Only one stretch of the data is wanted: the line containing "(** Identifiers come", the line containing "Definition after_kek : World", and every line between them, copied exactly.
== EXERCISE MATERIALS
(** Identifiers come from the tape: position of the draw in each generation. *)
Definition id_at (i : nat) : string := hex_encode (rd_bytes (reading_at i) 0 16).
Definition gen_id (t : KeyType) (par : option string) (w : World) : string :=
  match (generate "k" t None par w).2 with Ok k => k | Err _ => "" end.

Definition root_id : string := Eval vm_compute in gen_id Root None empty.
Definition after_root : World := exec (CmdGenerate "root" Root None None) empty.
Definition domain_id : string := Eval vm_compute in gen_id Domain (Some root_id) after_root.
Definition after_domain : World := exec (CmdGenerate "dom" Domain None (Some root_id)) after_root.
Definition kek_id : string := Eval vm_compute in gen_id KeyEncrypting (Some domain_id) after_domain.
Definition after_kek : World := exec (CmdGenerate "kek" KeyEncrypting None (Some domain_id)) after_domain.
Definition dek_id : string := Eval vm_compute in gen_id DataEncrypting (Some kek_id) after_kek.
====
== EXERCISE MATERIALS
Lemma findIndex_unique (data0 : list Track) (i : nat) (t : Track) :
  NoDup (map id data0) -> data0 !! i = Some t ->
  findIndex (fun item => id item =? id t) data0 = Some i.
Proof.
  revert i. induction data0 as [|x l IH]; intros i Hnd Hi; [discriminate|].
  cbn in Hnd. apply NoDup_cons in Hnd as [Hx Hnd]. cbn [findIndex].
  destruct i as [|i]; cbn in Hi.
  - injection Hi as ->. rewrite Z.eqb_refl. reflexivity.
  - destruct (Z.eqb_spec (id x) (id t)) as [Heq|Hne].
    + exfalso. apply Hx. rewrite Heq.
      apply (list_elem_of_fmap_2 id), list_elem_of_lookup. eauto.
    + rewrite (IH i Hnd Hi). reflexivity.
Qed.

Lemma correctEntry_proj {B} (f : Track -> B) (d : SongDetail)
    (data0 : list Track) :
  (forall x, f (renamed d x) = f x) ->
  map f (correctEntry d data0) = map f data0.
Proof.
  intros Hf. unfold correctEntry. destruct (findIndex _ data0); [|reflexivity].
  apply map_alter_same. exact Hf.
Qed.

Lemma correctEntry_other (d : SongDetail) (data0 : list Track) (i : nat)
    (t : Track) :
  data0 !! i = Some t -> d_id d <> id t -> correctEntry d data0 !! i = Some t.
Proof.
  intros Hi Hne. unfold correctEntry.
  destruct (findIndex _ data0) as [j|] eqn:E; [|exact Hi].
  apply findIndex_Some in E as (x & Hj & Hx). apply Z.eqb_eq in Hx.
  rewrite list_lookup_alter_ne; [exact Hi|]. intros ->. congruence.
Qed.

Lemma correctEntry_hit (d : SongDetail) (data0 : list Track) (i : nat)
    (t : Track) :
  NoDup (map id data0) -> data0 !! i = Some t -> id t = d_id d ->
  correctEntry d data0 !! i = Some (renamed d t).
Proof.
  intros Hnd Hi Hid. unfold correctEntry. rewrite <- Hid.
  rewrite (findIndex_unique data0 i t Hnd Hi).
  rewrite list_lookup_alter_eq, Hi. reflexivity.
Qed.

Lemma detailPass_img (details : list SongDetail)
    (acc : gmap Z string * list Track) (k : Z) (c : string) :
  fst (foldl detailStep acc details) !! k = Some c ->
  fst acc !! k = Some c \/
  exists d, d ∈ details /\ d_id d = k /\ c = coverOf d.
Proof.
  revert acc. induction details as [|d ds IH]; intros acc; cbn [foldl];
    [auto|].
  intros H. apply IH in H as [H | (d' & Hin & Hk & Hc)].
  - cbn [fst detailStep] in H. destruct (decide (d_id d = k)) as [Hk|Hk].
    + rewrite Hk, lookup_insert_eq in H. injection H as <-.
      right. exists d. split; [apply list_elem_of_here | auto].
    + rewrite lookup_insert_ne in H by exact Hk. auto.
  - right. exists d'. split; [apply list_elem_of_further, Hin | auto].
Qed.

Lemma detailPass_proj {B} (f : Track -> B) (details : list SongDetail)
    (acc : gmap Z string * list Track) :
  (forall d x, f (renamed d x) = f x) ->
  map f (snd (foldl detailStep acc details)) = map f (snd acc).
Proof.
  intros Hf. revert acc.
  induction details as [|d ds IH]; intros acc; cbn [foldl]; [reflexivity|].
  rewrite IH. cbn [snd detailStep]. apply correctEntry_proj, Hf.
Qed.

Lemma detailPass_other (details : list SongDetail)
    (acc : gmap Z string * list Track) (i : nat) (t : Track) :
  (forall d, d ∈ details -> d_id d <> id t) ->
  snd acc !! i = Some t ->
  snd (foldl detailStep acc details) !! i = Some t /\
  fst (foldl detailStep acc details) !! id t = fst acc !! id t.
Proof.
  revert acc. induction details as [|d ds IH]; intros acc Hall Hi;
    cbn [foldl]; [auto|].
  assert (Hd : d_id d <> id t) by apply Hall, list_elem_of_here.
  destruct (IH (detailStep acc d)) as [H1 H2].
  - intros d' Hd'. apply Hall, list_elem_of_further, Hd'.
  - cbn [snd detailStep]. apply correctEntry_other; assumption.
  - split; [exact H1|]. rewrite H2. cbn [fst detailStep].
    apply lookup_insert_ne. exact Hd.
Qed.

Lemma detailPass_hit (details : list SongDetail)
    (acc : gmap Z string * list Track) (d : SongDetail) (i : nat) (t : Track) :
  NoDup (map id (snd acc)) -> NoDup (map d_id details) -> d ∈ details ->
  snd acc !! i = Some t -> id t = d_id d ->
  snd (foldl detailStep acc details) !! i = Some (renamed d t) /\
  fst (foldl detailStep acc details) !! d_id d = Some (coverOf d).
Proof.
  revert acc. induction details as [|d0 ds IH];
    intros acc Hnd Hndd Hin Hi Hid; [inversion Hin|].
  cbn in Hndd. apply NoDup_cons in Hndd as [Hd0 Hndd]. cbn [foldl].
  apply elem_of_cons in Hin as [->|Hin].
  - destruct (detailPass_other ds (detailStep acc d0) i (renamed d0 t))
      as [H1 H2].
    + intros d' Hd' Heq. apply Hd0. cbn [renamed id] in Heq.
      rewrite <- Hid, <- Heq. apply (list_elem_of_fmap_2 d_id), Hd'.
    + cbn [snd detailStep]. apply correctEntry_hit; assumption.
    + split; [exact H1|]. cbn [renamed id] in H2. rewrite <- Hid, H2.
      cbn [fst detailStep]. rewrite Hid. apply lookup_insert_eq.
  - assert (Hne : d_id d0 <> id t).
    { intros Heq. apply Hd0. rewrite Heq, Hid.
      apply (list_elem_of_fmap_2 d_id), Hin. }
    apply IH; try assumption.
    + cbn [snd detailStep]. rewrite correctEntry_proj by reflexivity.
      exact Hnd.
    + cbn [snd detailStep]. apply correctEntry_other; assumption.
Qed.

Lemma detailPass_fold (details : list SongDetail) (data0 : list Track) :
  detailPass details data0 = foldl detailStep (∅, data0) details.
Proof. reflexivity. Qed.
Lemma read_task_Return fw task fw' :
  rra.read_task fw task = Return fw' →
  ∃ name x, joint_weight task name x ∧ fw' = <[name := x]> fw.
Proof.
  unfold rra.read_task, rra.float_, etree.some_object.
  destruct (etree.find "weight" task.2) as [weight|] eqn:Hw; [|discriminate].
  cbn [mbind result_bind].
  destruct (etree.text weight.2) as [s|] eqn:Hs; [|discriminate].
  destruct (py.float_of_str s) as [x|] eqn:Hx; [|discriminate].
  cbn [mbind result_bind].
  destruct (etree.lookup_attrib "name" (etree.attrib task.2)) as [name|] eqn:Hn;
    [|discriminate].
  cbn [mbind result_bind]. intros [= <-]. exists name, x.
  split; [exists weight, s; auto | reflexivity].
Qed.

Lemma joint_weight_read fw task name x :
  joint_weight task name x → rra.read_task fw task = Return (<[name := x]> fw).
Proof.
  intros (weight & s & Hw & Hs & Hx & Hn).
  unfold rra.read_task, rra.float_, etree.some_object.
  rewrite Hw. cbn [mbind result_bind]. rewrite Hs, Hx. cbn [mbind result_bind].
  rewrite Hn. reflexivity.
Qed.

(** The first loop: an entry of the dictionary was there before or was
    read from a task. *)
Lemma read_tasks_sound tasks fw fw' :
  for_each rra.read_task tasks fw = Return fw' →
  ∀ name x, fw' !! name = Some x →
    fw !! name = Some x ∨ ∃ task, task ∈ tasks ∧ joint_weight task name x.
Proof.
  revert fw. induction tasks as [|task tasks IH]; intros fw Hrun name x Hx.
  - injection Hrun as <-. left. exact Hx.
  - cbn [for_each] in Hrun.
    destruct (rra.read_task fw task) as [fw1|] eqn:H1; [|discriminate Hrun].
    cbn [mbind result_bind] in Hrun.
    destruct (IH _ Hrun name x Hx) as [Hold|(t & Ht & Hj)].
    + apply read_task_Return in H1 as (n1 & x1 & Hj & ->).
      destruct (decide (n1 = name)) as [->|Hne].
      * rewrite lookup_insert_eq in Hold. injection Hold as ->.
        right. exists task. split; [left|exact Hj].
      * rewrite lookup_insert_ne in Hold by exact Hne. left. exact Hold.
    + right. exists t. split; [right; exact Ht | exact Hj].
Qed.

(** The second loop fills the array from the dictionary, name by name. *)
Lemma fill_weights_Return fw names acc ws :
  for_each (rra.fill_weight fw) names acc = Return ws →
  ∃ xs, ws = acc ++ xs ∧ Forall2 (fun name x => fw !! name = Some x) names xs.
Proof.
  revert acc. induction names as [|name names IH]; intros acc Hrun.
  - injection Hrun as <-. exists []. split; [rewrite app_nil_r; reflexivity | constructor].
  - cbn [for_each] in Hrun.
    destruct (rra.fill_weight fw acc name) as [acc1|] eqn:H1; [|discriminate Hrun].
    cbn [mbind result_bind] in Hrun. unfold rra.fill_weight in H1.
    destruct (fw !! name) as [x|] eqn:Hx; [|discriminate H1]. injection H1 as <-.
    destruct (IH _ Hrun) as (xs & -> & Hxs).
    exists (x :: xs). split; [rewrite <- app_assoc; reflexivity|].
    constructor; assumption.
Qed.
====
== EXERCISE MATERIALS
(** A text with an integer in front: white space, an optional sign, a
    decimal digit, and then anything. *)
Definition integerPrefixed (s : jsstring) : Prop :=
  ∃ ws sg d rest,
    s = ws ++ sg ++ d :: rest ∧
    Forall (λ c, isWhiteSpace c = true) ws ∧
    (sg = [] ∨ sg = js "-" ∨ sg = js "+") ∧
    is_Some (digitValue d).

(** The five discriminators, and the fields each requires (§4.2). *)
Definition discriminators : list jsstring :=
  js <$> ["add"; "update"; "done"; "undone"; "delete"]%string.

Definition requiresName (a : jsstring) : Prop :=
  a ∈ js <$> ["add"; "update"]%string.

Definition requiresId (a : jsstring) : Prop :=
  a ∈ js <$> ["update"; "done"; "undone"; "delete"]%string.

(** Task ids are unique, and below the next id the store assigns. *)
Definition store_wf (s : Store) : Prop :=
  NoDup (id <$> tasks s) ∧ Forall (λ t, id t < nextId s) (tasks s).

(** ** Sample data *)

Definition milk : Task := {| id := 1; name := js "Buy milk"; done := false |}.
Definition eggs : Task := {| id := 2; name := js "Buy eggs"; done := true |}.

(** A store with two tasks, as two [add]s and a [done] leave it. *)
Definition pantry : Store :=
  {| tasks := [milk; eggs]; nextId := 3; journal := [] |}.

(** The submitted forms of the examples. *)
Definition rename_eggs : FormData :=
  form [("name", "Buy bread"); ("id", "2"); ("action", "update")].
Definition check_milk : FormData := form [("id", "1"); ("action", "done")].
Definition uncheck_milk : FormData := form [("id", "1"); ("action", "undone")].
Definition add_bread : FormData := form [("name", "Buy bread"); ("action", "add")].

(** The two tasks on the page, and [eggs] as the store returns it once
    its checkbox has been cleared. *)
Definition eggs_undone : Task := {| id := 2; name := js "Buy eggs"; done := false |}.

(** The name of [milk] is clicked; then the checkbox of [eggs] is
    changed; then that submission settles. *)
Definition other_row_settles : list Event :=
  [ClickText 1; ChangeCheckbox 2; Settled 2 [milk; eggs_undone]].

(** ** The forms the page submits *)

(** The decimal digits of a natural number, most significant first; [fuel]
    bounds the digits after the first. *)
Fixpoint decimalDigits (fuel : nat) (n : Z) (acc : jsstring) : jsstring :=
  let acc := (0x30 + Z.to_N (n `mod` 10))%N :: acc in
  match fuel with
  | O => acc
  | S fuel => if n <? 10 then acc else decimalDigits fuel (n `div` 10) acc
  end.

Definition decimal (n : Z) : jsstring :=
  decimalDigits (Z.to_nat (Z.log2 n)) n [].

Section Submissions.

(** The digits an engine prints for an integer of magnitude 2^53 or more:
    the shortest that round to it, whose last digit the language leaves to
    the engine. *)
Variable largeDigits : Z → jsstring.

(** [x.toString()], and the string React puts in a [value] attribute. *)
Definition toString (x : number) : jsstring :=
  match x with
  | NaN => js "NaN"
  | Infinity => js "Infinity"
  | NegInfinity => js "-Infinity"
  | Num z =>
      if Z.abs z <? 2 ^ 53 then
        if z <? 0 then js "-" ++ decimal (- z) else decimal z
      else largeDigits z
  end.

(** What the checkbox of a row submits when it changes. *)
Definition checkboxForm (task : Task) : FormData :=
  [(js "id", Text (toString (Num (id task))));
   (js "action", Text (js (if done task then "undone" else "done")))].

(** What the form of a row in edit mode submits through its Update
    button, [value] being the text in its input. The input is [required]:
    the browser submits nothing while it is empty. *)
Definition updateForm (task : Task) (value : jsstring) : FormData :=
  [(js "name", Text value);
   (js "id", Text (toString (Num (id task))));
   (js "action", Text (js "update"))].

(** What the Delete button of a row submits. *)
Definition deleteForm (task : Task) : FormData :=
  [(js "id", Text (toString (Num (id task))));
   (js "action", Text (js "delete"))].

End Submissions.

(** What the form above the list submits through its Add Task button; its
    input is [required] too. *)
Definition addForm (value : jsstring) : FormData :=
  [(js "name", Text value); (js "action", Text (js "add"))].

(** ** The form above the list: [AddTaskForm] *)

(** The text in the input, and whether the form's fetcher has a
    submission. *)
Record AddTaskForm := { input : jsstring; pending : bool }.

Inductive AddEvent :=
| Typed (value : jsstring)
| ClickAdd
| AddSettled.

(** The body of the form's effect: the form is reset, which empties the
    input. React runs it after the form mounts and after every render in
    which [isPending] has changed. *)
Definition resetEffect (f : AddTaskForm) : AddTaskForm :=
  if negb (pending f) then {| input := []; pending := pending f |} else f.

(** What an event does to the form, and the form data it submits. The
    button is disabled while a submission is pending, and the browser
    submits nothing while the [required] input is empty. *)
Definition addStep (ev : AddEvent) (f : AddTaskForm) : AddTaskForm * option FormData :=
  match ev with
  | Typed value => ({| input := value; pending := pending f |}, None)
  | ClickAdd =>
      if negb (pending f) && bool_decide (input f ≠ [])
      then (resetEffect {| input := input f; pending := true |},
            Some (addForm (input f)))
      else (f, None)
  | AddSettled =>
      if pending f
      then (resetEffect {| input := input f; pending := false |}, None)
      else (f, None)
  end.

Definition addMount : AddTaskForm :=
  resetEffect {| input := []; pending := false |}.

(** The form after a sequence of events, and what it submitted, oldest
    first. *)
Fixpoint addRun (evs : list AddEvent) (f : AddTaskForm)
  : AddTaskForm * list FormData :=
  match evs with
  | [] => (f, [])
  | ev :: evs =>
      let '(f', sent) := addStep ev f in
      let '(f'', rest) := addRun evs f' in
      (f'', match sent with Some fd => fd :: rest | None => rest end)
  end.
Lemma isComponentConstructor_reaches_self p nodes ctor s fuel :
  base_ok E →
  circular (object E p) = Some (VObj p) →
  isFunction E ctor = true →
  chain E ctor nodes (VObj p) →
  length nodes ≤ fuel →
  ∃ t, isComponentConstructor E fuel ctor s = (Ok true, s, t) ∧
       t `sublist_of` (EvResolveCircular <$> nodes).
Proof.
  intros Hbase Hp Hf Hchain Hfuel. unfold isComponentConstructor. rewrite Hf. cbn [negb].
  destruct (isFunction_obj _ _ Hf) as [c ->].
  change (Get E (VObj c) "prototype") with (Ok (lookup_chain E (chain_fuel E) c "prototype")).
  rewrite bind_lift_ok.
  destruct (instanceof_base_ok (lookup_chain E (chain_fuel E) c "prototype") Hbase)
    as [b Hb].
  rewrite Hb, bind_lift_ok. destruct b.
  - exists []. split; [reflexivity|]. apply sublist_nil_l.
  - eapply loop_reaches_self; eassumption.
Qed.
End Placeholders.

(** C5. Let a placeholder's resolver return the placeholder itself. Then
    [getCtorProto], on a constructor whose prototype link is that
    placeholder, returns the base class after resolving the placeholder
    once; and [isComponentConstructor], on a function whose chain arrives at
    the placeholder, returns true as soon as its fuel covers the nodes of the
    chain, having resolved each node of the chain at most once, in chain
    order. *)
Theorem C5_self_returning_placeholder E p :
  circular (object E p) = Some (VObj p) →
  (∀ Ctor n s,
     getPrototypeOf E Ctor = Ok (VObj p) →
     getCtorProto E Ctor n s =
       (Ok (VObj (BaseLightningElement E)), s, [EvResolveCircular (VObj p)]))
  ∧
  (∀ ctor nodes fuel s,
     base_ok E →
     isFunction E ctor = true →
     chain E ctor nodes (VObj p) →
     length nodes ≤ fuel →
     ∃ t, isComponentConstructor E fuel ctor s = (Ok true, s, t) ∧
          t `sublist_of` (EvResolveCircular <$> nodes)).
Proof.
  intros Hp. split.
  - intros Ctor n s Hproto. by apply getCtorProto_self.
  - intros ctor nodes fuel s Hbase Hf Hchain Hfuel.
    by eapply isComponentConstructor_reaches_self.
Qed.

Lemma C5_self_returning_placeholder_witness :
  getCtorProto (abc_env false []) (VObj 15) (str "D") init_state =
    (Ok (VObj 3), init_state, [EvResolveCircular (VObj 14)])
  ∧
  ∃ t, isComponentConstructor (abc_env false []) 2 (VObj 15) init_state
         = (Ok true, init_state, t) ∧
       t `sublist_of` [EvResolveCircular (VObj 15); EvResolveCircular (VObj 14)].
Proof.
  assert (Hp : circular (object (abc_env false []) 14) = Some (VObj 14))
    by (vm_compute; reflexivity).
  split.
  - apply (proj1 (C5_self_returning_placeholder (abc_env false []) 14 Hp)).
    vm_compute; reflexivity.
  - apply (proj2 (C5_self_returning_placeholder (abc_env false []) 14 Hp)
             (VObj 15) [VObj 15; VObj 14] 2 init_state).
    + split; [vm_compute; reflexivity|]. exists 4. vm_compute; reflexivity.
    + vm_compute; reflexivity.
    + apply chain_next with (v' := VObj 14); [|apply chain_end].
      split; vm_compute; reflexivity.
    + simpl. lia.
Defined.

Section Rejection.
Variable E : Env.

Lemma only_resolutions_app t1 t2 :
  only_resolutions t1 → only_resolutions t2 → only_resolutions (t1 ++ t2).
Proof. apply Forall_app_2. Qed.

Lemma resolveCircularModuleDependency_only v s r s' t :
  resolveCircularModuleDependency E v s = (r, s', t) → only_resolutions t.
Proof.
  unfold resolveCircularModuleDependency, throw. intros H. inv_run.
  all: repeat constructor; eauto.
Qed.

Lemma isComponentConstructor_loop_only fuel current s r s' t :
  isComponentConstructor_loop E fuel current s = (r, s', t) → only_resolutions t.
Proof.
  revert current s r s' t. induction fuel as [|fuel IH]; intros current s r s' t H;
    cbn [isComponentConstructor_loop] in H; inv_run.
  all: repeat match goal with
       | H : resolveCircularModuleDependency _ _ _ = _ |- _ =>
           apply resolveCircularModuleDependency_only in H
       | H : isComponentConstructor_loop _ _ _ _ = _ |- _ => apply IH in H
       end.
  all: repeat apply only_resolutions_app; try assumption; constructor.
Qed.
====
→ **REPLY**
(** Identifiers come from the tape: position of the draw in each generation. *)
Definition id_at (i : nat) : string := hex_encode (rd_bytes (reading_at i) 0 16).
Definition gen_id (t : KeyType) (par : option string) (w : World) : string :=
  match (generate "k" t None par w).2 with Ok k => k | Err _ => "" end.

Definition root_id : string := Eval vm_compute in gen_id Root None empty.
Definition after_root : World := exec (CmdGenerate "root" Root None None) empty.
Definition domain_id : string := Eval vm_compute in gen_id Domain (Some root_id) after_root.
Definition after_domain : World := exec (CmdGenerate "dom" Domain None (Some root_id)) after_root.
Definition kek_id : string := Eval vm_compute in gen_id KeyEncrypting (Some domain_id) after_domain.
Definition after_kek : World := exec (CmdGenerate "kek" KeyEncrypting None (Some domain_id)) after_domain.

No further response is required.